During the visit, Pearl feels the void when she realizes that she cannot communicate with her son at the ICU. This restriction is marked by anguish and sadness in realizing the limits that are imposed by the use of wires and devices.

I went there the other day. Then, he was moving his foot. He moved his hand when he opened his eyes. I ended up saying: Oh! Doctor! My son has pulled through, he is moving. He said: No, sedation is low. I'll make it higher. But on this day the body was shaking. I stayed [...]; I didn't stay because I couldn't make it (Pearl).

For Pearl, verifying her relative's gravity was one of the most difficult moments in life. The hope of finding a significant sign of improvement and the loss of hope were shattered after the no uttered by the doctor. She argues that during the visit, seeing him in that condition and hearing the doctor's answer caused her to feel anguish, frustration and sadness. It should be pointed out that suffering is somehow part of life, just like destiny and death. Affliction and death are part of existence as a whole(10).

The void also occupies a non-dimensioned condition before the possibility of death.

I'm in a void, a large void inside me as though I had a maze here [ ]. I'm lost deep inside of my feelings, of my heart.
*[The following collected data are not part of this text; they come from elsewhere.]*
(* ===== verification/WriteBehindClaims.v ===== *)
(** * Claims about write-behind

    The properties of every interleaving, examples of runs, and the runs in which
    the code does not do what it means to. *)

From stdpp Require Import prelude gmap.
From Stdlib Require Import ZArith Lia.
From S2P Require Import Prelude WriteBehind WriteBehindInv WriteBehindOps WriteBehindQueue WriteBehindSpec.
Open Scope Z_scope.

(** The states that valid calls lead to. *)
Abbreviation reachable_valid := (reachable_by valid_call).

(** ** Waiting *)












(** The writes that a thread sends together are apart. *)
Lemma fulfill_apart conf s l :
  reachable_valid conf s → s_arrived s < 2 ^ 64 → TFulfill l ∈ s_tasks s →
  Forall (whole (s_wb s)) l → apart (s_wb s) l.
Proof.
  intros Hr Hn Hl Hwh. pose proof (reach_inv _ conf s Hr Hn) as Hs.
  destruct (reach_windows _ conf s (λ _ H, H) Hr Hn) as [[_ Hw] _].
  pose proof (st_inv _ Hs) as Hinv.
  assert (∀ i, i ∈ l → i ∈ wb_wip (s_wb s)) as Hin by (intros i Hi; by apply (st_wip _ Hs (TFulfill l))).
  split; [by apply (st_nodup _ Hs)|done| |].
  - intros i r Hi Hri. split; [by apply (Hw i)|]. apply (inv_wip_write _ _ _ Hinv i); auto.
  - intros i j ri rj Hi Hj. apply (inv_disjoint _ _ _ Hinv i j); auto.
Qed.

(** ** The claims *)

(** C32: writes in progress.  For every interleaving of valid calls, threads and
    replies of the server, two different requests that tasks are sending or
    waiting for are writes, and no byte of the file is in the buffers of both, at
    the offsets they are sent with (writes with [O_APPEND], whose place the server
    decides, apart). *)
Theorem wb_writes_exclusive conf s t t' i j :
  reachable_valid conf s → s_arrived s < 2 ^ 64 → t ∈ s_tasks s → t' ∈ s_tasks s →
  i ∈ in_progress t → j ∈ in_progress t' → i ≠ j →
  ∃ ri rj, wb_reqs (s_wb s) !! i = Some ri ∧ wb_reqs (s_wb s) !! j = Some rj ∧
    stub_fop (r_stub ri) = GF_FOP_WRITE ∧ stub_fop (r_stub rj) = GF_FOP_WRITE ∧
    ∀ b, touches ri b → touches rj b → False.
Proof.
  intros Hr Hn Ht Ht' Hi Hj Hne. pose proof (reach_inv _ conf s Hr Hn) as Hs.
  destruct (reach_windows _ conf s (λ _ H, H) Hr Hn) as [[_ Hw] _].
  pose proof (st_inv _ Hs) as Hinv. apply (st_wip _ Hs t) in Hi; [|done]. apply (st_wip _ Hs t') in Hj; [|done].
  destruct (inv_wip _ _ _ Hinv i Hi) as [_ [ri Hri]]. destruct (inv_wip _ _ _ Hinv j Hj) as [_ [rj Hrj]].
  exists ri, rj. split; [done|]. split; [done|].
  split; [by apply (inv_wip_write _ _ _ Hinv i)|]. split; [by apply (inv_wip_write _ _ _ Hinv j)|].
  intros b Bi Bj. apply (overlap_covers ri rj b); [by apply (inv_disjoint _ _ _ Hinv i j)|..];
    apply window_touches; eauto.
Qed.

(** C33: memory.  For every interleaving, the reference count of a request is the
    number of its owners (the queues [todo] and [temptation], the threads and the
    calls in progress); no task touches a request that was freed, and every task
    runs, except that a write can be put together from more than
    [MAX_VECTOR_COUNT] buffers, more than the array on the stack holds; and
    when nothing is left to do no request is left. *)
Theorem wb_requests_alive conf s :
  reachable conf s → s_arrived s < 2 ^ 64 →
  (∀ id r, wb_reqs (s_wb s) !! id = Some r →
     r_refcount r = owners (s_wb s) (own (s_tasks s ≫= task_ids)) id ∧ 0 < r_refcount r) ∧
  (∀ t o, t ∈ s_tasks s → run_task conf o (s_fds s) (s_wb s) t = None →
     ∃ hd winds, t = THead hd winds ∧ (MAX_VECTOR_COUNT < iov_count (s_wb s) (hd :: winds))%nat) ∧
  (s_tasks s = [] → wb_todo (s_wb s) = [] → wb_temptation (s_wb s) = [] →
     wb_reqs (s_wb s) = ∅).
Proof.
  intros Hr Hn. pose proof (st_inv _ (reach_inv _ conf s Hr Hn)) as Hi. split; [|split].
  - intros id r Hid. destruct (inv_refs _ _ _ Hi id r Hid) as [E Hp]. split; [exact E|].
    rewrite E. exact Hp.
  - intros t o Ht Hnone. apply list_elem_of_split in Ht as (l1 & l2 & E).
    destruct (task_owners l1 t l2 []) as [_ P]. rewrite E in Hi.
    apply (own_perm _ _ _ _ P) in Hi.
    destruct (run_task_spec _ conf o (s_fds s) (s_wb s) _ t Hi Hn) as [[_ H]|(f & w & nw & H & _)].
    + exact H.
    + congruence.
  - intros H1 H2 H3. apply map_empty. intros id.
    destruct (wb_reqs (s_wb s) !! id) as [r|] eqn:E; [|done].
    destruct (inv_refs _ _ _ Hi id r E) as [_ Hpos]. exfalso. revert Hpos. unfold owners.
    rewrite H1, H2, H3, !occ_not_in by apply not_elem_of_nil. unfold own. cbn. lia.
Qed.


(** C35: aggregation.  A thread that has writes to send puts some of them together
    ([wb_fulfill]); when every call that [wb_fulfill_head] makes for them is sent,
    the calls leave the file with the bytes that the writes one by one would have
    left.  For valid calls, and writes that are whole: their buffers hold as many
    bytes as their size says. *)
Theorem wb_fulfill_same_bytes conf s l o :
  reachable_valid conf s → s_arrived s < 2 ^ 64 → TFulfill l ∈ s_tasks s →
  Forall (whole (s_wb s)) l →
  ∃ gs, run_task conf o (s_fds s) (s_wb s) (TFulfill l) = Some (s_fds s, s_wb s, heads gs) ∧
    ∀ ws file b, mapM (sent (s_fds s) (s_wb s)) gs = Some ws →
      write_all ws file b = write_all (asked (s_wb s) <$> l) file b.
Proof.
  intros Hr Hn Hl Hwh.
  destruct (fulfill_groups conf (s_wb s) l None 0 0 0) as (gs & Hf & E).
  { eapply Forall_impl; [exact Hwh|]. intros id (r & -> & _). by eexists. }
  exists gs. cbn [run_task]. rewrite Hf. split; [done|]. intros ws file b Hw. cbn [from_option app] in E.
  pose proof (fulfill_apart conf s l Hr Hn Hl Hwh) as Ha.
  rewrite (groups_write (s_fds s) (s_wb s) gs ws file b) by (by eauto using fulfill_all_paired).
  by rewrite E.
Qed.

(** ** Runs *)

(** An order of the events: calls that arrive, requests that are queued, the task
    at a position. *)
Inductive input :=
  | IArrive (id : nat) (stub : call_stub_t) (tempted : bool)
  | IQueue (id : nat)
  | IRun (pos : nat) (o : oracle).

Definition exec (conf : wb_conf_t) (s : wb_state) (i : input) : option wb_state :=
  match i with
  | IArrive id stub tempted =>
      if decide (wb_reqs (s_wb s) !! id = None ∧ s_pending s !! id = None ∧
                 (tempted = true → stub_fop stub = GF_FOP_WRITE) ∧
                 (stub_fop stub = GF_FOP_WRITE → args_vector stub ≠ []) ∧ valid_call stub)
      then let '(wb', req) := wb_enqueue_range (s_wb s) stub tempted in
           Some {| s_wb := wb'; s_fds := s_fds s; s_tasks := s_tasks s;
                   s_pending := <[id := req]> (s_pending s); s_arrived := s_arrived s |}
      else None
  | IQueue id =>
      req ← s_pending s !! id;
      wb' ← wb_enqueue_queue (s_wb s) id req;
      Some {| s_wb := wb'; s_fds := s_fds s; s_tasks := s_tasks s ++ [TProcess];
              s_pending := delete id (s_pending s); s_arrived := s_arrived s + 1 |}
  | IRun pos o =>
      t ← s_tasks s !! pos;
      '(fds, wb', new) ← run_task conf o (s_fds s) (s_wb s) t;
      Some {| s_wb := wb'; s_fds := fds;
              s_tasks := take pos (s_tasks s) ++ new ++ drop (S pos) (s_tasks s);
              s_pending := s_pending s; s_arrived := s_arrived s |}
  end.

Fixpoint exec_all (conf : wb_conf_t) (s : wb_state) (l : list input) : option wb_state :=
  match l with [] => Some s | i :: l => s ← exec conf s i; exec_all conf s l end.

Definition fresh (conf : wb_conf_t) (size : Z) : wb_state :=
  {| s_wb := __wb_inode_create conf size; s_fds := ∅; s_tasks := []; s_pending := ∅;
     s_arrived := 0 |}.

Lemma exec_queue conf s id s' :
  exec conf s (IQueue id) = Some s' → wb_step valid_call conf s (Queue id) s'.
Proof.
  cbn [exec]. destruct (s_pending s !! id) as [req|] eqn:Ep; [|done]. cbn [mbind option_bind].
  destruct (wb_enqueue_queue _ _ _) as [wb'|] eqn:E; [|done]. cbn. intros [= <-].
  by econstructor.
Qed.

Lemma exec_step conf s i s' : exec conf s i = Some s' → ∃ e, wb_step valid_call conf s e s'.
Proof.
  destruct i as [id stub tempted|id|pos o]; [|intros H; eexists; by eapply exec_queue|]; cbn [exec].
  - case_decide as H; [|done]. destruct H as (H1 & H2 & H3 & H4 & H5).
    destruct (wb_enqueue_range _ _ _) as [wb' req] eqn:E. intros [= <-]. eexists. by econstructor.
  - destruct (s_tasks s !! pos) as [t|] eqn:Et; [|done]. cbn [mbind option_bind].
    destruct (run_task _ _ _ _ _) as [[[fds wb'] new]|] eqn:E; [|done]. cbn. intros [= <-].
    eexists. eapply step_run; [|exact E]. symmetry. by apply take_drop_middle.
Qed.

Lemma exec_reachable conf s l s' :
  reachable_valid conf s → exec_all conf s l = Some s' → reachable_valid conf s'.
Proof.
  revert s. induction l as [|i l IH]; intros s Hr; cbn [exec_all].
  - by intros [= <-].
  - destruct (exec conf s i) as [s1|] eqn:E; [|done]. cbn [mbind option_bind]. intros Hl.
    apply exec_step in E as [e E]. apply (IH s1); [|done]. by eapply reach_step.
Qed.

(** A file that is written through one descriptor. *)
Definition w_conf (window page : Z) : wb_conf_t :=
  {| conf_aggregate_size := 131072; conf_window_size := window; conf_trickling_writes := true;
     conf_strict_write_ordering := false; conf_page_size := page |}.
Definition w_vec (len : nat) (c : Z) : iovec :=
  {| iov_base := replicate len c; iov_len := Z.of_nat len |}.
Definition w_write (off : Z) (v : list iovec) : call_stub_t :=
  {| stub_fop := GF_FOP_WRITE; stub_fd := 3; stub_append := false; stub_lk_owner := 1;
     args_vector := v; args_offset := off; args_size := 0 |}.
Definition w_read (off size : Z) : call_stub_t :=
  {| stub_fop := GF_FOP_READ; stub_fd := 3; stub_append := false; stub_lk_owner := 1;
     args_vector := []; args_offset := off; args_size := size |}.
Definition w_ok (ret : Z) : oracle :=
  {| or_iobuf := λ _, true; or_merged := None; or_frame := true; or_ret := ret; or_errno := 0 |}.

Definition w_run (conf : wb_conf_t) (l : list input) : wb_state :=
  default (fresh conf 1000) (exec_all conf (fresh conf 1000) l).

Lemma w_reachable conf l : reachable_valid conf (w_run conf l).
Proof.
  unfold w_run. destruct (exec_all _ _ l) as [s|] eqn:E; [|by apply reach_init].
  eapply exec_reachable; [|exact E]. by apply reach_init.
Qed.

(** A call arrives and is queued at once. *)
Definition w_call (id : nat) (stub : call_stub_t) (tempted : bool) : list input :=
  [IArrive id stub tempted; IQueue id].

(** A write in flight, that was answered, and another one that waits for its answer. *)
Definition w_big : wb_conf_t := w_conf 1048576 4096.
Definition w_first : list input :=
  w_call 0 (w_write 0 [w_vec 4 1]) true ++ replicate 4 (IRun 0 (w_ok 0)).
Definition w_second : list input :=
  w_first ++ w_call 1 (w_write 100 [w_vec 4 2]) false ++ [IRun 1 (w_ok 0)].

Lemma wb_writes_exclusive_witness :
  s_tasks (w_run w_big w_second) = [TFlight 0 []; TResume 1 true; TFulfill []] ∧
  ∃ r0 r1, wb_reqs (s_wb (w_run w_big w_second)) !! 0%nat = Some r0 ∧
    wb_reqs (s_wb (w_run w_big w_second)) !! 1%nat = Some r1 ∧
    stub_fop (r_stub r0) = GF_FOP_WRITE ∧ stub_fop (r_stub r1) = GF_FOP_WRITE ∧
    ∀ b, touches r0 b → touches r1 b → False.
Proof.
  split; [vm_compute; reflexivity|].
  apply (wb_writes_exclusive w_big (w_run w_big w_second) (TFlight 0 []) (TResume 1 true) 0 1);
    [apply w_reachable|..].
  all: vm_compute; first [reflexivity | discriminate | by repeat constructor].
Defined.

Lemma wb_requests_alive_witness :
  reachable w_big (w_run w_big w_second) ∧
  r_refcount <$> wb_reqs (s_wb (w_run w_big w_second)) !! 1%nat = Some 2 ∧
  ∀ id r, wb_reqs (s_wb (w_run w_big w_second)) !! id = Some r → 0 < r_refcount r.
Proof.
  split; [eapply reachable_any, w_reachable|]. split; [vm_compute; reflexivity|]. intros id r Hr.
  destruct (wb_requests_alive w_big (w_run w_big w_second)) as [H _];
    [eapply reachable_any, w_reachable|vm_compute; reflexivity|]. apply (H id r Hr).
Defined.




(** Two writes next to each other are sent as one. *)
Definition w_pair_conf : wb_conf_t := w_conf 1048576 4.
Definition w_pair : wb_state :=
  w_run w_pair_conf (w_call 0 (w_write 0 [w_vec 6 1]) true ++
    w_call 1 (w_write 6 [w_vec 3 2; w_vec 3 3]) true ++ [IRun 0 (w_ok 0)]).

Lemma wb_fulfill_same_bytes_witness :
  s_tasks w_pair = [TUnwind 0; TUnwind 1; TFulfill [0%nat; 1%nat]; TProcess] ∧
  wb_fulfill w_pair_conf (s_wb w_pair) [0%nat; 1%nat] None 0 0 0 = Some [(0%nat, [1%nat])] ∧
  sent (s_fds w_pair) (s_wb w_pair) (0%nat, [1%nat]) =
    Some (0, [1; 1; 1; 1; 1; 1; 2; 2; 2; 3; 3; 3]) ∧
  ∃ gs, run_task w_pair_conf (w_ok 0) (s_fds w_pair) (s_wb w_pair) (TFulfill [0%nat; 1%nat]) =
      Some (s_fds w_pair, s_wb w_pair, heads gs) ∧
    ∀ ws file b, mapM (sent (s_fds w_pair) (s_wb w_pair)) gs = Some ws →
      write_all ws file b = write_all (asked (s_wb w_pair) <$> [0%nat; 1%nat]) file b.
Proof.
  split; [vm_compute; reflexivity|]. split; [vm_compute; reflexivity|].
  split; [vm_compute; reflexivity|].
  apply (wb_fulfill_same_bytes w_pair_conf w_pair [0%nat; 1%nat] (w_ok 0)).
  - apply w_reachable.
  - vm_compute. reflexivity.
  - vm_compute. by repeat constructor.
  - apply Forall_cons_2; [|apply Forall_cons_2; [|apply Forall_nil_2]].
    all: unfold whole; eexists; split; [vm_compute; reflexivity|by compute].
Defined.

(** ** What the code does not do *)

(** An answered write is read back: the window is full, write 2 is taken into
    write 1, which waits, and write 2 is answered; no liability covers its bytes,
    so a read of them is sent while they are still in the queue. *)
Definition w_stale : list input :=
  w_call 0 (w_write 100 [w_vec 8 1]) true ++ replicate 4 (IRun 0 (w_ok 0)) ++
  w_call 1 (w_write 0 [w_vec 4 2]) true ++ w_call 2 (w_write 4 [w_vec 4 3]) true ++
  [IRun 1 (w_ok 0); IRun 1 (w_ok 0)] ++ w_call 3 (w_read 4 4) false ++ [IRun 3 (w_ok 0)].

Lemma wb_stale_read :
  let s := w_run (w_conf 4 4096) w_stale in
  s_tasks (w_run (w_conf 4 4096) (take 11 w_stale)) !! 1%nat = Some (TUnwind 2) ∧
  TResume 3 false ∈ s_tasks s ∧ wb_todo (s_wb s) = [1%nat] ∧
  asked (s_wb s) 1 = (0, [2; 2; 2; 2; 3; 3; 3; 3]).
Proof. vm_compute. split; [reflexivity|]. split; [by repeat constructor|]. by split. Qed.

(** Nine buffers in an array of eight: the buffers of the head are not counted. *)
Lemma wb_vector_overrun :
  let conf := w_conf 1048576 4 in
  let s := w_run conf (w_call 1 (w_write 0 (replicate 5 (w_vec 4 1))) true ++
    w_call 2 (w_write 20 (replicate 4 (w_vec 4 2))) true ++ [IRun 0 (w_ok 0); IRun 2 (w_ok 0)]) in
  THead 1 [2%nat] ∈ s_tasks s ∧
  run_task conf (w_ok 0) (s_fds s) (s_wb s) (THead 1 [2%nat]) = None.
Proof. vm_compute. split; [by repeat constructor|reflexivity]. Qed.

(** A write of two buffers that takes in another one keeps the length of the first
    buffer: twelve bytes were answered and eight are sent. *)
Lemma wb_collapse_short :
  let s := w_run w_big (w_call 1 (w_write 0 [w_vec 4 1; w_vec 4 2]) true ++
    w_call 2 (w_write 8 [w_vec 4 3]) true ++ [IRun 0 (w_ok 0)]) in
  r_write_size <$> wb_reqs (s_wb s) !! 1%nat = Some 12 ∧
  sent ∅ (s_wb s) (1%nat, []) = Some (0, [1; 1; 1; 1; 2; 2; 2; 2]).
Proof. vm_compute. by split. Qed.

(** A write that cannot be sent is taken from the bytes in transit, to which it was
    not added. *)
Lemma wb_transit_negative :
  let s := w_run w_big (w_call 1 (w_write 0 [w_vec 4 1]) true ++ replicate 3 (IRun 0 (w_ok 0)) ++
    [IRun 0 {| or_iobuf := λ _, true; or_merged := None; or_frame := false; or_ret := 0;
               or_errno := 0 |}; IRun 0 (w_ok 0)]) in
  wb_transit (s_wb s) = -4 ∧ wb_all (s_wb s) = [].
Proof. vm_compute. by split. Qed.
And I can't find the way out because he was my way, he was my life [ ]. I don't know what I am now [...] (cries) (Amethyst).

For Amethyst, it is a difficult situation to enter the ICU and see her relative suffering. When present, she realizes the lack of reactions by the relative due to sedation or coma. With this concrete situation, she feels the void left by the absence of meaning for life, causing a feeling of solitude and loss of identity.

The concrete situation experienced by Pearl reveals the existential void caused by the anguish after seeing her relative at the ICU. For Amethyst, the void is unveiled when the abyss between them is considered, with the loss of the meaning of life.

The suffering: unveiling the relatives' gravity and the unconscious God

Suffering makes the unconscious God emerge in the critical patient's relative at the moment in which all the medical healing possibilities are gone.

I wait every day for a miracle [...] because only God heals [...]. But healing happens through medicine and God. I saw when he had it for the second time. I thought that, God willing, He'll cure him (Pearl)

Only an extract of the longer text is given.